#### [DATA FOR PROCESSING]
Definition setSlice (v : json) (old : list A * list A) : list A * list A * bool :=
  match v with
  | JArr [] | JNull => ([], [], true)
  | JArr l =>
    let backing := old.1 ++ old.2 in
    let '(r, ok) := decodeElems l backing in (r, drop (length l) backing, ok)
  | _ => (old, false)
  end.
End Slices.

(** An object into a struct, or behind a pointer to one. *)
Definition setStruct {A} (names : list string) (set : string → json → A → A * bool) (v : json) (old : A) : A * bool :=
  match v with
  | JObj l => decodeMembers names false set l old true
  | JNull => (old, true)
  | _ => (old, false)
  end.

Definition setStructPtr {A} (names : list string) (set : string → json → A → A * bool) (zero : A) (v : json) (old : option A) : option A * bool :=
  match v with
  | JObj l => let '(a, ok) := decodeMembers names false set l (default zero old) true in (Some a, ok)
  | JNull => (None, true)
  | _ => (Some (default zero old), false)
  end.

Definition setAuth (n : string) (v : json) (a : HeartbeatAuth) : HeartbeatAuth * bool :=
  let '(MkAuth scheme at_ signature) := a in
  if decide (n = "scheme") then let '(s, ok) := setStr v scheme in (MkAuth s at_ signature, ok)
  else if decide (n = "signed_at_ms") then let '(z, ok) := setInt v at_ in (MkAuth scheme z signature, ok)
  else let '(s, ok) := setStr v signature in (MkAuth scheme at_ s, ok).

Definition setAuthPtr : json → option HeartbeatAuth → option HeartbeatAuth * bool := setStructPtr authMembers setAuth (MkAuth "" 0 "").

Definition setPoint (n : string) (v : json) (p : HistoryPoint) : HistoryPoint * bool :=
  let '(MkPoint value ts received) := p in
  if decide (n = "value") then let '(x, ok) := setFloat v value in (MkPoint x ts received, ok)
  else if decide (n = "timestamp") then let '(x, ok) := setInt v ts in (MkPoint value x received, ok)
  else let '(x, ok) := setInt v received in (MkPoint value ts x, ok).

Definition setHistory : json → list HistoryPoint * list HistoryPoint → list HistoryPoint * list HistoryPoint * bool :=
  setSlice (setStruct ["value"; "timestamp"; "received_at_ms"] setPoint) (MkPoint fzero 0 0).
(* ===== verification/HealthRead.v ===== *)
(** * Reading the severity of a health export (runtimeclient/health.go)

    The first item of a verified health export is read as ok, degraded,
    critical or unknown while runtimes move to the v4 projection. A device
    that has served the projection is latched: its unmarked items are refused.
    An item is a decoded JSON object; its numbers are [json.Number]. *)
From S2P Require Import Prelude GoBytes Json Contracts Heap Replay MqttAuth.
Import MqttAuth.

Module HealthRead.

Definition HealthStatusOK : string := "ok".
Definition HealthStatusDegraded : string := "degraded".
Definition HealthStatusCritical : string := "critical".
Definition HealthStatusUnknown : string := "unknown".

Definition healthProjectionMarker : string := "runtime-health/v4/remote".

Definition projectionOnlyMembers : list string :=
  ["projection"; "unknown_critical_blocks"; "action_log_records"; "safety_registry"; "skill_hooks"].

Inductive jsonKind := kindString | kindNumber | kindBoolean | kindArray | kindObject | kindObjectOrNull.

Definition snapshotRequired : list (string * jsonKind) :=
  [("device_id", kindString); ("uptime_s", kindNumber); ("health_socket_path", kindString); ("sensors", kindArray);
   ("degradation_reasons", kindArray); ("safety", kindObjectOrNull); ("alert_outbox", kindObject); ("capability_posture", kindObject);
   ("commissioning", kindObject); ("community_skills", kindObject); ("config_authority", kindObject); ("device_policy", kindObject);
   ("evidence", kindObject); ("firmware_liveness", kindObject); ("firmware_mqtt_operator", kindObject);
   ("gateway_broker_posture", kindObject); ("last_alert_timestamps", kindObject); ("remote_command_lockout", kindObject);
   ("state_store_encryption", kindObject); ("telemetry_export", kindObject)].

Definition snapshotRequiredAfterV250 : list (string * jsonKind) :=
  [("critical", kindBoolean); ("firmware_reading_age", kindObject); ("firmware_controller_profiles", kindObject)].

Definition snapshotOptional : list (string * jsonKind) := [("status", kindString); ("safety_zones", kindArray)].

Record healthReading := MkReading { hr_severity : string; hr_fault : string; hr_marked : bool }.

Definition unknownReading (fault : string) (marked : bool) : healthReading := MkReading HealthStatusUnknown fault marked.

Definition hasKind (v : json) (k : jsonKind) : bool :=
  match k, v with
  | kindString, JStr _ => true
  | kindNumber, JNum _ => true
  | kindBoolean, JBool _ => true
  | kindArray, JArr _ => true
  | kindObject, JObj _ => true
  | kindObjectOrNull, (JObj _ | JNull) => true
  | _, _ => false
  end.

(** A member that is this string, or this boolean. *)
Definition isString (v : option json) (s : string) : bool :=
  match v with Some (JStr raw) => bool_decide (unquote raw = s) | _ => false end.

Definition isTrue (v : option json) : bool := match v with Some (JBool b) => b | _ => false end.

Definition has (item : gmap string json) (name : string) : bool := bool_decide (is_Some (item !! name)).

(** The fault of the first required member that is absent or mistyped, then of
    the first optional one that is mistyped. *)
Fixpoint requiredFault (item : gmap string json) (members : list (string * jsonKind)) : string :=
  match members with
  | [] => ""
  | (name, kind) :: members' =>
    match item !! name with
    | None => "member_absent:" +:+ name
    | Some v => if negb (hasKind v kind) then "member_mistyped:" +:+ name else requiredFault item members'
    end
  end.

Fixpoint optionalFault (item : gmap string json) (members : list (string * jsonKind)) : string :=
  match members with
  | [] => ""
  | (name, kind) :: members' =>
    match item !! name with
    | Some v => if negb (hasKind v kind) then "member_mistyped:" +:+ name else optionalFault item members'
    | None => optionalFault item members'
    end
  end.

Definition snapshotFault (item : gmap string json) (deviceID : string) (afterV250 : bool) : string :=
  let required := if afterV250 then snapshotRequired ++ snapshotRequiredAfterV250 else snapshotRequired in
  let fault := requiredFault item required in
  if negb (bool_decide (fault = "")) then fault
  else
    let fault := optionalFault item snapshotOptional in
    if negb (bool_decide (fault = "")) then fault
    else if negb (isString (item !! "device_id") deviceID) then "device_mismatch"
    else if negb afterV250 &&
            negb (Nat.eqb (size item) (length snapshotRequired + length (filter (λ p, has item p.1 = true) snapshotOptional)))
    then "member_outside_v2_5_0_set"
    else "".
* * *
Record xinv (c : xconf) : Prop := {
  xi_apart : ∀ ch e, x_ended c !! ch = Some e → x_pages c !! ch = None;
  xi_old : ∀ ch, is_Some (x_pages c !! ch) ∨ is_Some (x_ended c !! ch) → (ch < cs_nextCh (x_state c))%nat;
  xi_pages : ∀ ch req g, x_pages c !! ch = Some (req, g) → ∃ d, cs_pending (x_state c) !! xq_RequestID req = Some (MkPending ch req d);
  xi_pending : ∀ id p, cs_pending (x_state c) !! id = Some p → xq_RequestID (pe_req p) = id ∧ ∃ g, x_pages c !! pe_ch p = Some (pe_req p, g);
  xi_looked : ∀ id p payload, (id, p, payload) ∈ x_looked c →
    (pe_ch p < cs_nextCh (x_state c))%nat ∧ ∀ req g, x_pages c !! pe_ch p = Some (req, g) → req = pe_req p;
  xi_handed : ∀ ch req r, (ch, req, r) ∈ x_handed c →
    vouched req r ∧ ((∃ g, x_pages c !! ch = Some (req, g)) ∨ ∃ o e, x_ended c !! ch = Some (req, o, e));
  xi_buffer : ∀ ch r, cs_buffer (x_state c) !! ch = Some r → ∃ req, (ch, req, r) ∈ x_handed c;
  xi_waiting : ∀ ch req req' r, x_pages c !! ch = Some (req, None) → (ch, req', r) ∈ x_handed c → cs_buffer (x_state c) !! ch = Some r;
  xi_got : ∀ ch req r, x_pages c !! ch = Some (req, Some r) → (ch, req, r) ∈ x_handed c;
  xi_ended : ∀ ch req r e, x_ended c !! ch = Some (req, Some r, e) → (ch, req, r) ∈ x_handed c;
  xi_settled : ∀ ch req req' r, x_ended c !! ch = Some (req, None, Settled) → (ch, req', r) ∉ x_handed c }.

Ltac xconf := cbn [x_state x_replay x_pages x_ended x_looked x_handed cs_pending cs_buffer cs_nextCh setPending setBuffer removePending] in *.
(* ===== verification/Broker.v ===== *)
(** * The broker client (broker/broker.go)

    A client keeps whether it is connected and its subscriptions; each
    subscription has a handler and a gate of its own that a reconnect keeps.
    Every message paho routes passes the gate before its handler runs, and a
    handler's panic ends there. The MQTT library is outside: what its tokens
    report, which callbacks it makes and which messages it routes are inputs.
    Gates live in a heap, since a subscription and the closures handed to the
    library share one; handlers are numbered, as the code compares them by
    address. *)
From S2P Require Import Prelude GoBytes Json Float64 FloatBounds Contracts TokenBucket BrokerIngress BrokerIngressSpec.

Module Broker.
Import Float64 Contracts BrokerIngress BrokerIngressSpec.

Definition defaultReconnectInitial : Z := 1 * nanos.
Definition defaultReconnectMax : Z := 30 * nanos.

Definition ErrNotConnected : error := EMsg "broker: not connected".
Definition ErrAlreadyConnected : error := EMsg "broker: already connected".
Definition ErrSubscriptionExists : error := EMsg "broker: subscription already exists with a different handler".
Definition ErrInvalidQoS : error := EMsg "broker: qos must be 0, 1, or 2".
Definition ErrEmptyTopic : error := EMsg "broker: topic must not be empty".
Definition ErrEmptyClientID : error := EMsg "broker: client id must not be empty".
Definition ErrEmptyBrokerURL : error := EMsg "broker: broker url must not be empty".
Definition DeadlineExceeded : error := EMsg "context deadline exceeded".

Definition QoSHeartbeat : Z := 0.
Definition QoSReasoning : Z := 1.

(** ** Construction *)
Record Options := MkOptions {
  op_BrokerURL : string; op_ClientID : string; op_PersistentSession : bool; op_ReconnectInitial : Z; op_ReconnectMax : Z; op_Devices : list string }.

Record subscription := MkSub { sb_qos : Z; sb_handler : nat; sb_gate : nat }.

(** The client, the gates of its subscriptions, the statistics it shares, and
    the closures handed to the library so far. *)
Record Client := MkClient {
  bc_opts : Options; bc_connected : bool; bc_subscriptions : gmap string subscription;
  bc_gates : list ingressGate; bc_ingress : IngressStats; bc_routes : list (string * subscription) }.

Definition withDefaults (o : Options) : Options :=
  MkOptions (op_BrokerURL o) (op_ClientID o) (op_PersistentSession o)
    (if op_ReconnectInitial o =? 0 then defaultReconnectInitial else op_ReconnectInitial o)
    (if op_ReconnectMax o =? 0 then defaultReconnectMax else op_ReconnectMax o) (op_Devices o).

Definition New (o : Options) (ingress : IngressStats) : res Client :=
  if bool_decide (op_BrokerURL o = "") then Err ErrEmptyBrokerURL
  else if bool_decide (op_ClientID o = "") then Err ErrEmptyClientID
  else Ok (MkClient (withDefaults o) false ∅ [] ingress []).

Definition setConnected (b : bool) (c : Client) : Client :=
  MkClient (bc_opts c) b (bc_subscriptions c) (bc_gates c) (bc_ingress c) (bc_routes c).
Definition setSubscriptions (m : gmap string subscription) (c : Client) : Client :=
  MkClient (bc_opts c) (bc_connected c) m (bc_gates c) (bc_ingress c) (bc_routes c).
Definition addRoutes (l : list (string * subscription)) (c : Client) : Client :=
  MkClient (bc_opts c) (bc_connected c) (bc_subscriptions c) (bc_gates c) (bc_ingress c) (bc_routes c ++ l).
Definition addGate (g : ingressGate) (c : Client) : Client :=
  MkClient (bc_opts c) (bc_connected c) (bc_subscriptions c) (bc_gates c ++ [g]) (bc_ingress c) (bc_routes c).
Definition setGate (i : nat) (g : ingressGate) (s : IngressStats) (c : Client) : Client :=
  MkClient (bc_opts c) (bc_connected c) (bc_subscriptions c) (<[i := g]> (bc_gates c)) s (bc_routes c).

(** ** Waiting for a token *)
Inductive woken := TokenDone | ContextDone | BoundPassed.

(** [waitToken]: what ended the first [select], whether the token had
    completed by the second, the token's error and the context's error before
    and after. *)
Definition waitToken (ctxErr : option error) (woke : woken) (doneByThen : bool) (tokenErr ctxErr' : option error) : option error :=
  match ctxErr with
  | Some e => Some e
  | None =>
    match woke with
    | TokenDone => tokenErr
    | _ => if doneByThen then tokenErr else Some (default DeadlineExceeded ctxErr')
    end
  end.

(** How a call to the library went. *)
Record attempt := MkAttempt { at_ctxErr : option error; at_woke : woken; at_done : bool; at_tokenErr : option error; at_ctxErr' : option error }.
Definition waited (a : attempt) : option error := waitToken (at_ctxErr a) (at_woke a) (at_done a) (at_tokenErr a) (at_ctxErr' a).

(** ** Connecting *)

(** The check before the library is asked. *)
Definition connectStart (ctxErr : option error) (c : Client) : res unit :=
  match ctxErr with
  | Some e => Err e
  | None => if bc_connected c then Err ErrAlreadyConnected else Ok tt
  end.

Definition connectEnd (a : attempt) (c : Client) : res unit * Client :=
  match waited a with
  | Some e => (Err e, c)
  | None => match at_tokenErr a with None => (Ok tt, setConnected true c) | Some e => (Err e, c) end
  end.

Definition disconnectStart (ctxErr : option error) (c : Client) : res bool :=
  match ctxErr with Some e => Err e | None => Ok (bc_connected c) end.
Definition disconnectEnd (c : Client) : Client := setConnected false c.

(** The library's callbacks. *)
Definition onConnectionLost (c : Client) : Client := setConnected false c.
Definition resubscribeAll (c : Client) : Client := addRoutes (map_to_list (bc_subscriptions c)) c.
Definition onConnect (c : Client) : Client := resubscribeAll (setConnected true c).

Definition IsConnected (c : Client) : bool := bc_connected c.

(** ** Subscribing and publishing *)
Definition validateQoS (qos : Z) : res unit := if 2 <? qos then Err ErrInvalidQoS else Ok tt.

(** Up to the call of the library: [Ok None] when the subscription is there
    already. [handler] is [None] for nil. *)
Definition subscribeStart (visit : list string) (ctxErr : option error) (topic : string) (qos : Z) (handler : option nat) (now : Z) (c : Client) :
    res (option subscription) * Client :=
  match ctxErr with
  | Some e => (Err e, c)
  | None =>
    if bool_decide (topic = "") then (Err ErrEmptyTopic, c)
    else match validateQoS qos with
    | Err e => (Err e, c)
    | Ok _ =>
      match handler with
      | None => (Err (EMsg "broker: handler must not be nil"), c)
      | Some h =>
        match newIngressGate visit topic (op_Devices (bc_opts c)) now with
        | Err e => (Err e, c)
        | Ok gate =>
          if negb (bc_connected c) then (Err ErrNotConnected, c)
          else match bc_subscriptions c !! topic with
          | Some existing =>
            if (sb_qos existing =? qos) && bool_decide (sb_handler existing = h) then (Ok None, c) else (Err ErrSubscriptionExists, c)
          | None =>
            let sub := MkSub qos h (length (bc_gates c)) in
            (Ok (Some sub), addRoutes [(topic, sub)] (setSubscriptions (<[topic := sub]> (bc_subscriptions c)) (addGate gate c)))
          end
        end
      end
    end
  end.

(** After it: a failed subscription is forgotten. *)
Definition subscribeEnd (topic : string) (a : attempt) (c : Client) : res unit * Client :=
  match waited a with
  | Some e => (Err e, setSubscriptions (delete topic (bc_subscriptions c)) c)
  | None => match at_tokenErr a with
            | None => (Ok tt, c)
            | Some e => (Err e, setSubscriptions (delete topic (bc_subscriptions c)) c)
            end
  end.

#### [WHAT YOU WILL DO]
Copy out all lines of the listing where the word "kindNumber" appears.

#### [REPLY]
Inductive jsonKind := kindString | kindNumber | kindBoolean | kindArray | kindObject | kindObjectOrNull.
  [("device_id", kindString); ("uptime_s", kindNumber); ("health_socket_path", kindString); ("sensors", kindArray);
  | kindNumber, JNum _ => true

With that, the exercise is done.